WRFest 6Apr08(Economy III): International Ripples to Faultline Cracks

My favorite pair of lines from the movie War Games is the closing and the key kickoff lines. The latter was, "let's play global thermonuclear war" and the closing was "how about a nice game of chess ?". Unforunately some of the latest news puts us closer to WldCon2 (for World Economic Condition Two, analogous to DefCon2 - a state of high alert with the bombers on the pad with hot engines) than to WldEcon4/5 where we'd like to be. The reason - well for one thing this last year has exposed some of the serious socio-political fault lines in the two big developing economies with China's winter storms and India's near-riots in the farming regions.
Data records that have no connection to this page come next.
Lemma trim_ok keep log fuel limit h e :
  hist_ok keep log h → last log = Some e → limit = e.1 - keep → 0 ≤ keep → (length (live_recs h) ≤ fuel)%nat →
  hist_ok keep log (trim fuel limit h) ∧ Forall (λ r, limit ≤ r_idx r) (live_recs (trim fuel limit h)).
Proof.
  intros Hok Hlast Hlim Hk. revert h Hok. induction fuel as [|fuel IH]; intros h Hok Hlen.
  { destruct (live_recs h) eqn:Hl; [|simpl in Hlen; lia]. cbn. rewrite Hl. split; [done|constructor]. }
  cbn [trim]. destruct (live_recs h) as [|r rest] eqn:Hlive.
  { unfold live_recs in Hlive. apply (f_equal length) in Hlive. rewrite length_drop in Hlive. simpl in Hlive.
    rewrite lookup_ge_None_2 by lia. split; [done|]. unfold live_recs. rewrite drop_ge by lia. constructor. }
  destruct (drop_first _ _ _ Hlive) as [Hr Hrest]. rewrite Hr. destruct (Z.ltb_spec (r_idx r) limit) as [Hlt|Hge].
  - pose proof (ho_last _ _ _ Hok) as Hl. rewrite Hlast, Hlive in Hl. destruct Hl as [(x & Hx & Heq) _].
    apply IH; [|unfold live_recs; cbn; rewrite Hrest; simpl in Hlen; lia]. apply (drop_step_ok keep log h r rest); [done|done| |].
    + intros ->. simpl in Hx. simplify_eq. lia.
    + intros e' He'. simplify_eq. lia.
  - split; [done|]. rewrite Hlive. constructor; [done|]. pose proof (ho_sorted _ _ _ Hok) as Hs. rewrite Hlive in Hs.
    apply StronglySorted_inv in Hs as [_ Hs]. eapply Forall_impl; [exact Hs|]. unfold rec_lt. intros x Hx. lia.
Qed.

Lemma compact_ok keep log h : hist_ok keep log h → hist_ok keep log (compact h) ∧ live_recs (compact h) = live_recs h.
Proof.
  intros Hok. unfold compact. case_match; [|done]. split; [|by unfold live_recs; cbn]. destruct Hok. unfold live_recs in *. by split; cbn; rewrite ?drop_0; try lia.
Qed.

Lemma wrapU64_succ z : wrapU64 (wrapU64 z + 1) = wrapU64 (z + 1).
Proof. unfold wrapU64. by rewrite Zplus_mod_idemp_l. Qed.

Lemma wrapU64_sub a b : wrapU64 (wrapU64 a - wrapU64 b) = wrapU64 (a - b).
Proof. unfold wrapU64. by rewrite <-Zminus_mod. Qed.

Lemma events_since_split log pivot s : events log s = events_upto log (pivot - 1) s + events_since log pivot s.
Proof.
  unfold events, events_upto, events_since. induction log as [|e log IH]; [done|]. rewrite !countb_cons, IH.
  destruct (Z.leb_spec e.1 (pivot - 1)), (Z.leb_spec pivot e.1); try lia; destruct (Bool.eqb e.2 s); simpl; lia.
Qed.

Lemma events_upto_ext log x y s : (∀ e, e ∈ log → e.1 ≤ x ↔ e.1 ≤ y) → events_upto log x s = events_upto log y s.
Proof.
  intros H. apply countb_ext. intros e He. specialize (H e He). destruct (Z.leb_spec e.1 x), (Z.leb_spec e.1 y); tauto || lia.
Qed.

Lemma events_upto_all log x s : (∀ e, e ∈ log → e.1 ≤ x) → events_upto log x s = events log s.
Proof. intros H. apply countb_ext. intros e He. specialize (H e He). by rewrite (proj2 (Z.leb_le _ _) H). Qed.

Lemma events_upto_none log x s : (∀ e, e ∈ log → x < e.1) → events_upto log x s = 0.
Proof.
  unfold events_upto. induction log as [|e log IH]; intros H; [done|]. rewrite countb_cons, IH by set_solver.
  specialize (H e ltac:(set_solver)). destruct (Z.leb_spec e.1 x); [lia|done].
Qed.

Lemma events_upto_snoc log x y s start : events_upto (log ++ [(x, start)]) y s = events_upto log y s + Z.b2z ((x <=? y) && Bool.eqb start s).
Proof. unfold events_upto. rewrite countb_app, countb_cons, countb_nil. simpl. lia. Qed.

Lemma events_snoc log x s start : events (log ++ [(x, start)]) s = events log s + Z.b2z (Bool.eqb start s).
Proof. unfold events. rewrite countb_app, countb_cons, countb_nil. simpl. lia. Qed.

Lemma sorted_last r l x : StronglySorted rec_lt l → last l = Some r → x ∈ l → x = r ∨ r_idx x < r_idx r.
Proof.
  intros Hs Hl Hx. apply last_Some in Hl as [l' ->]. apply elem_of_app in Hx as [Hx|Hx]; [right|left; by apply list_elem_of_singleton in Hx].
  apply (StronglySorted_app_1_elem_of rec_lt l' [r]); [done..|]. by apply list_elem_of_singleton.
Qed.

Section Hist.
Variables (keep : Z) (log : list event) (h : history).
Hypothesis Hok : hist_ok keep log h.

Lemma live_le r e : last (live_recs h) = Some r → e ∈ log → e.1 ≤ r_idx r.
Proof.
  intros Hl He. assert (r ∈ live_recs h) by (apply last_Some in Hl as [l ->]; set_solver).
  destruct (ho_events _ _ _ Hok e He) as [[Hd Hle]|(x & Hx & <-)].
  - pose proof (ho_dropped _ _ _ Hok r Hd ltac:(done)). lia.
  - destruct (sorted_last r _ x (ho_sorted _ _ _ Hok) Hl Hx) as [->|]; lia.
Qed.

(** The totals after one more event. *)
Definition counted (start : bool) : history :=
  if start then h <| h_totS := wrapU64 (h_totS h + 1) |> else h <| h_totF := wrapU64 (h_totF h + 1) |>.

Lemma counted_tot start x :
  h_totS (counted start) = wrapU64 (events (log ++ [(x, start)]) true) ∧ h_totF (counted start) = wrapU64 (events (log ++ [(x, start)]) false).
Proof.
  destruct (ho_tot _ _ _ Hok) as [HS HF]. rewrite !events_snoc. unfold counted. destruct start; cbn; rewrite ?HS, ?HF, ?wrapU64_succ, ?Z.add_0_r; done.
Qed.

Lemma counted_frame start :
  let h' := counted start in
  h_recs h' = h_recs h ∧ h_from h' = h_from h ∧ h_hasDropped h' = h_hasDropped h ∧ h_droppedIdx h' = h_droppedIdx h ∧ h_baseS h' = h_baseS h ∧ h_baseF h' = h_baseF h.
Proof. by destruct start. Qed.

(** Counts up to a bucket before the new event's stay. *)
Lemma cum_old x start y cS cF : y < x → cum_ok log y cS cF → cum_ok (log ++ [(x, start)]) y cS cF.
Proof. unfold cum_ok. intros Hy [-> ->]. rewrite !events_upto_snoc. destruct (Z.leb_spec x y); [lia|]. simpl. by rewrite !Z.add_0_r. Qed.

Lemma cum_new x start y : x ≤ y → (∀ e, e ∈ log → e.1 ≤ y) → cum_ok (log ++ [(x, start)]) y (h_totS (counted start)) (h_totF (counted start)).
Proof.
  intros Hxy Hall. destruct (counted_tot start x) as [-> ->]. unfold cum_ok.
  rewrite !(events_upto_all (log ++ [(x, start)])); [done|..]; intros e [He| ->%list_elem_of_singleton]%elem_of_app; auto.
Qed.
End Hist.

Lemma live_cases keep log h : hist_ok keep log h →
  (live_recs h = [] ∧ log = [] ∧ h_hasDropped h = false) ∨
  (∃ l e, last (live_recs h) = Some l ∧ last log = Some e ∧ r_idx l = e.1 ∧ (h_hasDropped h = true → h_droppedIdx h < e.1 - keep)).
Proof.
  intros Hok. pose proof (ho_last _ _ _ Hok) as Hl. destruct (last log) as [e|] eqn:He.
  - right. destruct Hl as [(r & Hr & Heq) Hd]. by exists r, e.
  - left. apply last_None in He. naive_solver.
Qed.

(** A record for a new bucket. *)
Lemma append_ok keep log h idx start :
  hist_ok keep log h → 0 ≤ keep → (∀ l, last (live_recs h) = Some l → r_idx l < idx) →
  let h' := counted h start in
  hist_ok keep (log_add log idx start) (h' <| h_recs := h_recs h' ++ [mkRec idx (h_totS h') (h_totF h')] |>).
Proof.
  intros Hok Hk Hnew h'. assert (Hadd : log_add log idx start = log ++ [(idx, start)]).
  { unfold log_add. destruct (live_cases _ _ _ Hok) as [(_ & -> & _)|(l & e & Hl & -> & Heq & _)]; [done|]. specialize (Hnew l Hl). do 3 f_equal. lia. }
  rewrite Hadd. destruct (counted_frame h start) as (Hrecs & Hfrom & Hhd & Hdi & HbS & HbF).
  assert (Hidx : ∀ e, e ∈ log → e.1 < idx).
  { intros e He. destruct (live_cases _ _ _ Hok) as [(_ & -> & _)|(l & e' & Hl & _)]; [by apply elem_of_nil in He|].
    pose proof (live_le _ _ _ Hok l e Hl He). specialize (Hnew l Hl). lia. }
  assert (Hlive : ∀ r, r ∈ live_recs h → r_idx r < idx).
  { intros r Hr. destruct (live_cases _ _ _ Hok) as [(Hn & _)|(l & e' & Hl & _)]; [rewrite Hn in Hr; by apply elem_of_nil in Hr|].
    destruct (sorted_last l _ r (ho_sorted _ _ _ Hok) Hl Hr) as [->|]; specialize (Hnew l Hl); lia. }
  assert (Hl' : live_recs (h' <| h_recs := h_recs h' ++ [mkRec idx (h_totS h') (h_totF h')] |>) = live_recs h ++ [mkRec idx (h_totS h') (h_totF h')]).
  { unfold live_recs. cbn. unfold h'. rewrite Hrecs, Hfrom. by rewrite drop_app_le by apply (ho_from _ _ _ Hok). }
  assert (Hdrop : h_hasDropped h = true → h_droppedIdx h < idx - keep).
  { intros Hd. destruct (live_cases _ _ _ Hok) as [(_ & _ & ?)|(l & e & Hl & _ & Heq & Hdr)]; [congruence|]. specialize (Hdr Hd). specialize (Hnew l Hl). lia. }
  split; rewrite ?Hl'; cbn; unfold h' in *; rewrite ?Hhd, ?Hdi, ?HbS, ?HbF.
  - rewrite Hrecs, Hfrom, length_app. pose proof (ho_from _ _ _ Hok). lia.
  - apply StronglySorted_app. split_and!; [|apply (ho_sorted _ _ _ Hok)|repeat constructor].
    intros a b Ha ->%list_elem_of_singleton. unfold rec_lt. cbn. by apply Hlive.
  - by apply counted_tot with keep.
  - intros r [Hr| ->%list_elem_of_singleton]%elem_of_app; [apply cum_old; [by apply Hlive|by apply (ho_cum _ _ _ Hok)]|].
    cbn. eapply cum_new; [done|lia|]. intros e He. specialize (Hidx e He). lia.
  - pose proof (ho_base _ _ _ Hok) as Hb. destruct (h_hasDropped h) eqn:Hd; [|done]. apply cum_old; [specialize (Hdrop eq_refl); lia|done].
  - intros r Hd [Hr| ->%list_elem_of_singleton]%elem_of_app; [by apply (ho_dropped _ _ _ Hok)|]. cbn. specialize (Hdrop Hd). lia.
  - intros e [He| ->%list_elem_of_singleton]%elem_of_app.
    + destruct (ho_events _ _ _ Hok e He) as [?|(r & Hr & Heq)]; [by left|right]. exists r. split; [|done]. apply elem_of_app. by left.
    + right. eexists. split; [apply elem_of_app; right; by apply list_elem_of_singleton|done].
  - rewrite last_snoc. split; [|done]. eexists. by rewrite last_snoc.
Qed.

(** Another event in the last bucket. *)
Lemma update_ok keep log h idx start l n :
  hist_ok keep log h → h_recs h !! n = Some l → S n = length (h_recs h) → (h_from h < length (h_recs h))%nat → idx ≤ r_idx l → 0 ≤ keep →
  let h' := counted h start in
  hist_ok keep (log_add log idx start) (h' <| h_recs := <[n := l <| r_cumS := h_totS h' |> <| r_cumF := h_totF h' |>]> (h_recs h') |>).
Proof.
  intros Hok Hn Hlen Hfr Hle Hk h'. destruct (counted_frame h start) as (Hrecs & Hfrom & Hhd & Hdi & HbS & HbF).
  destruct (nil_or_length_pos (h_recs h)) as [Hnil|_]; [rewrite Hnil in Hn; done|].
  assert (∃ init, h_recs h = init ++ [l] ∧ length init = n) as (init & Hi & Hil).
  { exists (take n (h_recs h)). rewrite length_take. split; [|lia]. rewrite <-(take_drop n (h_recs h)) at 1. f_equal.
    rewrite (drop_S _ l n Hn), drop_ge by lia. done. }
  assert (Hlive : live_recs h = drop (h_from h) init ++ [l]).
  { unfold live_recs. rewrite Hi, drop_app_le; [done|]. rewrite Hi, length_app in Hfr. simpl in Hfr. lia. }
  set (l' := l <| r_cumS := h_totS h' |> <| r_cumF := h_totF h' |>).
  assert (Hlive' : live_recs (h' <| h_recs := <[n := l']> (h_recs h') |>) = drop (h_from h) init ++ [l']).
  { unfold live_recs, h'. cbn. rewrite Hrecs, Hfrom, Hi, <-Hil, insert_app_r_alt, Nat.sub_diag by lia. cbn. rewrite drop_app_le; [done|].
    rewrite Hi, length_app in Hfr. simpl in Hfr. lia. }
  pose proof (ho_sorted _ _ _ Hok) as Hs. rewrite Hlive in Hs. apply StronglySorted_app in Hs as (Hlt & Hs & _).
  assert (Hll : last (live_recs h) = Some l) by (by rewrite Hlive, last_snoc).
  destruct (live_cases _ _ _ Hok) as [(Hn' & _)|(l0 & e & Hl0 & He & Heq & Hdr)]; [rewrite Hn' in Hll; done|]. rewrite Hll in Hl0. injection Hl0 as <-.
  assert (Hadd : log_add log idx start = log ++ [(r_idx l, start)]) by (unfold log_add; rewrite He; do 3 f_equal; lia). rewrite Hadd.
  assert (Hin : ∀ r, r ∈ drop (h_from h) init → r ∈ live_recs h) by (intros r Hr; rewrite Hlive; apply elem_of_app; by left).
  assert (Hinl : l ∈ live_recs h) by (rewrite Hlive; apply elem_of_app; right; by apply list_elem_of_singleton).
  split; rewrite ?Hlive'; cbn; unfold h' in *; rewrite ?Hhd, ?Hdi, ?HbS, ?HbF.
  - rewrite length_insert, Hrecs, Hfrom. lia.
  - apply StronglySorted_app. split_and!; [|done|repeat constructor]. intros a b Ha ->%list_elem_of_singleton. apply (Hlt a l Ha). by apply list_elem_of_singleton.
  - by apply counted_tot with keep.
  - intros r [Hr| ->%list_elem_of_singleton]%elem_of_app.
    + apply cum_old; [apply (Hlt r l Hr); by apply list_elem_of_singleton|]. by apply (ho_cum _ _ _ Hok), Hin.
    + cbn. eapply cum_new; [done|lia|]. intros e' He'. by apply (live_le _ _ _ Hok).
  - pose proof (ho_base _ _ _ Hok) as Hb. destruct (h_hasDropped h) eqn:Hd; [|done]. apply cum_old; [specialize (Hdr eq_refl); lia|done].
  - intros r Hd [Hr| ->%list_elem_of_singleton]%elem_of_app; [by apply (ho_dropped _ _ _ Hok _ Hd), Hin|by apply (ho_dropped _ _ _ Hok l)].
  - assert (Hev : ∀ r, r ∈ live_recs h → ∃ r', r' ∈ drop (h_from h) init ++ [l'] ∧ r_idx r' = r_idx r).
    { intros r Hr. rewrite Hlive in Hr. apply elem_of_app in Hr as [Hr| ->%list_elem_of_singleton]; [exists r|exists l']; (split; [|done]);
        apply elem_of_app; [by left|right; by apply list_elem_of_singleton]. }
    intros e' [He'| ->%list_elem_of_singleton]%elem_of_app; [|right; by apply Hev].
    destruct (ho_events _ _ _ Hok e' He') as [?|(r & Hr & <-)]; [by left|right; by apply Hev].
  - rewrite last_snoc. split; [exists l'; by rewrite last_snoc|]. cbn. rewrite Heq. done.
Qed.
Recent news is also not encouraging with the recent civil disorder in Tibet growing and spreading to other ethnic and sectarian minorities. The problem is that these sorts of things threaten the legitimacy of the state, which not being based on representation nor the "Mandate of Heaven" and having abandoned its' religion (Communism) is extremely vulnerable. Now however rising energy and food prices are beginning to threaten widespread civil disorder in many countries. While to us this may just be higher prices in the markets and pinched budgets these issues are still literally life-or-death for many. So we're re-posting an earlier chart to remind everyone that these geo-political forces define the ecology we all have to survive in. And for the first time in 20-30 years we're seeing serious structural faultlines get shaken fairly badly. And think about what we're implicitly comparing it with there.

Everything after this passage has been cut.